Exercise description -
A word-for-word restatement of every entry is what is needed here.

[Dataset items]

(* ===== verification/Tuning.v ===== *)
(** * Tuning (src/datapath_v2.rs: [RelayV2Tuning] and its readers;
    src/main.rs: the v1 flow channel capacity)

    Sizes come from the environment and are clamped, so that the datapath
    never starts without a shard or without a buffer.  The environment is a
    function from names to values; the number of cores is a parameter. *)

From Stdlib Require Import String.
From S2P Require Import Prelude Net RustStr.

Inductive RelayDatapath : Type := DatapathV1 | DatapathV2.

(** [parse_relay_datapath]: unset or unrecognised means v2. *)
Definition parse_relay_datapath (raw : option str) : RelayDatapath :=
  match option_map (fun v => to_ascii_lowercase (trim v)) raw with
  | Some v =>
      if str_eqb v (lit "v1") || str_eqb v (lit "tokio") then DatapathV1
      else if str_eqb v (lit "v2") || str_eqb v (lit "sharded") then DatapathV2
      else DatapathV2
  | None => DatapathV2
  end.

(** [usize::clamp] with [min <= max]. *)
Definition clamp_usize (value lo hi : Z) : Z :=
  if value <? lo then lo else if hi <? value then hi else value.

Section Env.
Context (env : str -> option str) (physical_cores : Z).

Definition parse_usize_env (name : str) : option Z :=
  env name ≫= fun raw => parse_uint 64 (trim raw).

Definition get_shard_count : Z :=
  clamp_usize (default (Z.max physical_cores 1) (parse_usize_env (lit "RELAY_SHARDS"))) 1 256.
Definition get_pool_slots : Z :=
  clamp_usize (default 8192 (parse_usize_env (lit "RELAY_V2_POOL_SLOTS"))) 512 262144.
Definition get_shard_queue_cap : Z :=
  clamp_usize (default 4096 (parse_usize_env (lit "RELAY_V2_SHARD_QUEUE"))) 256 262144.
Definition get_tx_queue_cap : Z :=
  clamp_usize (default 8192 (parse_usize_env (lit "RELAY_V2_TX_QUEUE"))) 256 262144.
Definition get_socket_rcvbuf_bytes : Z :=
  clamp_usize (default (4 * 1024 * 1024) (parse_usize_env (lit "RELAY_SOCKET_RCVBUF_BYTES")))
    (256 * 1024) (64 * 1024 * 1024).
Definition get_socket_sndbuf_bytes : Z :=
  clamp_usize (default (4 * 1024 * 1024) (parse_usize_env (lit "RELAY_SOCKET_SNDBUF_BYTES")))
    (256 * 1024) (64 * 1024 * 1024).
Definition get_flow_socket_rcvbuf_bytes : Z :=
  clamp_usize (default (2 * 1024 * 1024) (parse_usize_env (lit "RELAY_FLOW_RCVBUF_BYTES")))
    (256 * 1024) (64 * 1024 * 1024).
Definition get_flow_socket_sndbuf_bytes : Z :=
  clamp_usize (default (2 * 1024 * 1024) (parse_usize_env (lit "RELAY_FLOW_SNDBUF_BYTES")))
    (256 * 1024) (64 * 1024 * 1024).

Record RelayV2Tuning : Type := MkTuning {
  shard_count : Z;
  pool_slots : Z;
  shard_queue_cap : Z;
  tx_queue_cap : Z;
  socket_rcvbuf_bytes : Z;
  socket_sndbuf_bytes : Z;
  flow_rcvbuf_bytes : Z;
  flow_sndbuf_bytes : Z;
}.

Definition relay_v2_tuning : RelayV2Tuning :=
  MkTuning get_shard_count get_pool_slots get_shard_queue_cap get_tx_queue_cap
    get_socket_rcvbuf_bytes get_socket_sndbuf_bytes
    get_flow_socket_rcvbuf_bytes get_flow_socket_sndbuf_bytes.

End Env.

(** [parse_flow_channel_capacity]. *)
Definition parse_flow_channel_capacity (raw : option str) : Z :=
  clamp_usize (default 256 (raw ≫= fun value => parse_uint 64 (trim value))) 8 4096.

(* ------------------------------------------------------------------ *)
(** ** Lemmas *)

Lemma clamp_bounds v lo hi : lo <= hi -> lo <= clamp_usize v lo hi <= hi.
Proof. intros H. unfold clamp_usize. destruct (Z.ltb_spec v lo), (Z.ltb_spec hi v); lia. Qed.

Lemma shard_count_bounds env cores : 1 <= shard_count (relay_v2_tuning env cores) <= 256.
Proof. by apply clamp_bounds. Qed.

Lemma pool_slots_bounds env cores : 512 <= pool_slots (relay_v2_tuning env cores) <= 262144.
Proof. by apply clamp_bounds. Qed.

Lemma flow_channel_capacity_bounds raw : 8 <= parse_flow_channel_capacity raw <= 4096.
Proof. by apply clamp_bounds. Qed.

Final answer -
(* ===== verification/Tuning.v ===== *)
(** * Tuning (src/datapath_v2.rs: [RelayV2Tuning] and its readers;
    src/main.rs: the v1 flow channel capacity)

    Sizes come from the environment and are clamped, so that the datapath
    never starts without a shard or without a buffer.  The environment is a
    function from names to values; the number of cores is a parameter. *)

From Stdlib Require Import String.
From S2P Require Import Prelude Net RustStr.

Inductive RelayDatapath : Type := DatapathV1 | DatapathV2.

(** [parse_relay_datapath]: unset or unrecognised means v2. *)
Definition parse_relay_datapath (raw : option str) : RelayDatapath :=
  match option_map (fun v => to_ascii_lowercase (trim v)) raw with
  | Some v =>
      if str_eqb v (lit "v1") || str_eqb v (lit "tokio") then DatapathV1
      else if str_eqb v (lit "v2") || str_eqb v (lit "sharded") then DatapathV2
      else DatapathV2
  | None => DatapathV2
  end.

(** [usize::clamp] with [min <= max]. *)
Definition clamp_usize (value lo hi : Z) : Z :=
  if value <? lo then lo else if hi <? value then hi else value.

Section Env.
Context (env : str -> option str) (physical_cores : Z).

Definition parse_usize_env (name : str) : option Z :=
  env name ≫= fun raw => parse_uint 64 (trim raw).

Definition get_shard_count : Z :=
  clamp_usize (default (Z.max physical_cores 1) (parse_usize_env (lit "RELAY_SHARDS"))) 1 256.
Definition get_pool_slots : Z :=
  clamp_usize (default 8192 (parse_usize_env (lit "RELAY_V2_POOL_SLOTS"))) 512 262144.
Definition get_shard_queue_cap : Z :=
  clamp_usize (default 4096 (parse_usize_env (lit "RELAY_V2_SHARD_QUEUE"))) 256 262144.
Definition get_tx_queue_cap : Z :=
  clamp_usize (default 8192 (parse_usize_env (lit "RELAY_V2_TX_QUEUE"))) 256 262144.
Definition get_socket_rcvbuf_bytes : Z :=
  clamp_usize (default (4 * 1024 * 1024) (parse_usize_env (lit "RELAY_SOCKET_RCVBUF_BYTES")))
    (256 * 1024) (64 * 1024 * 1024).
Definition get_socket_sndbuf_bytes : Z :=
  clamp_usize (default (4 * 1024 * 1024) (parse_usize_env (lit "RELAY_SOCKET_SNDBUF_BYTES")))
    (256 * 1024) (64 * 1024 * 1024).
Definition get_flow_socket_rcvbuf_bytes : Z :=
  clamp_usize (default (2 * 1024 * 1024) (parse_usize_env (lit "RELAY_FLOW_RCVBUF_BYTES")))
    (256 * 1024) (64 * 1024 * 1024).
Definition get_flow_socket_sndbuf_bytes : Z :=
  clamp_usize (default (2 * 1024 * 1024) (parse_usize_env (lit "RELAY_FLOW_SNDBUF_BYTES")))
    (256 * 1024) (64 * 1024 * 1024).

Record RelayV2Tuning : Type := MkTuning {
  shard_count : Z;
  pool_slots : Z;
  shard_queue_cap : Z;
  tx_queue_cap : Z;
  socket_rcvbuf_bytes : Z;
  socket_sndbuf_bytes : Z;
  flow_rcvbuf_bytes : Z;
  flow_sndbuf_bytes : Z;
}.

Definition relay_v2_tuning : RelayV2Tuning :=
  MkTuning get_shard_count get_pool_slots get_shard_queue_cap get_tx_queue_cap
    get_socket_rcvbuf_bytes get_socket_sndbuf_bytes
    get_flow_socket_rcvbuf_bytes get_flow_socket_sndbuf_bytes.

End Env.

(** [parse_flow_channel_capacity]. *)
Definition parse_flow_channel_capacity (raw : option str) : Z :=
  clamp_usize (default 256 (raw ≫= fun value => parse_uint 64 (trim value))) 8 4096.

(* ------------------------------------------------------------------ *)
(** ** Lemmas *)

Lemma clamp_bounds v lo hi : lo <= hi -> lo <= clamp_usize v lo hi <= hi.
Proof. intros H. unfold clamp_usize. destruct (Z.ltb_spec v lo), (Z.ltb_spec hi v); lia. Qed.

Lemma shard_count_bounds env cores : 1 <= shard_count (relay_v2_tuning env cores) <= 256.
Proof. by apply clamp_bounds. Qed.

Lemma pool_slots_bounds env cores : 512 <= pool_slots (relay_v2_tuning env cores) <= 262144.
Proof. by apply clamp_bounds. Qed.

Lemma flow_channel_capacity_bounds raw : 8 <= parse_flow_channel_capacity raw <= 4096.
Proof. by apply clamp_bounds. Qed.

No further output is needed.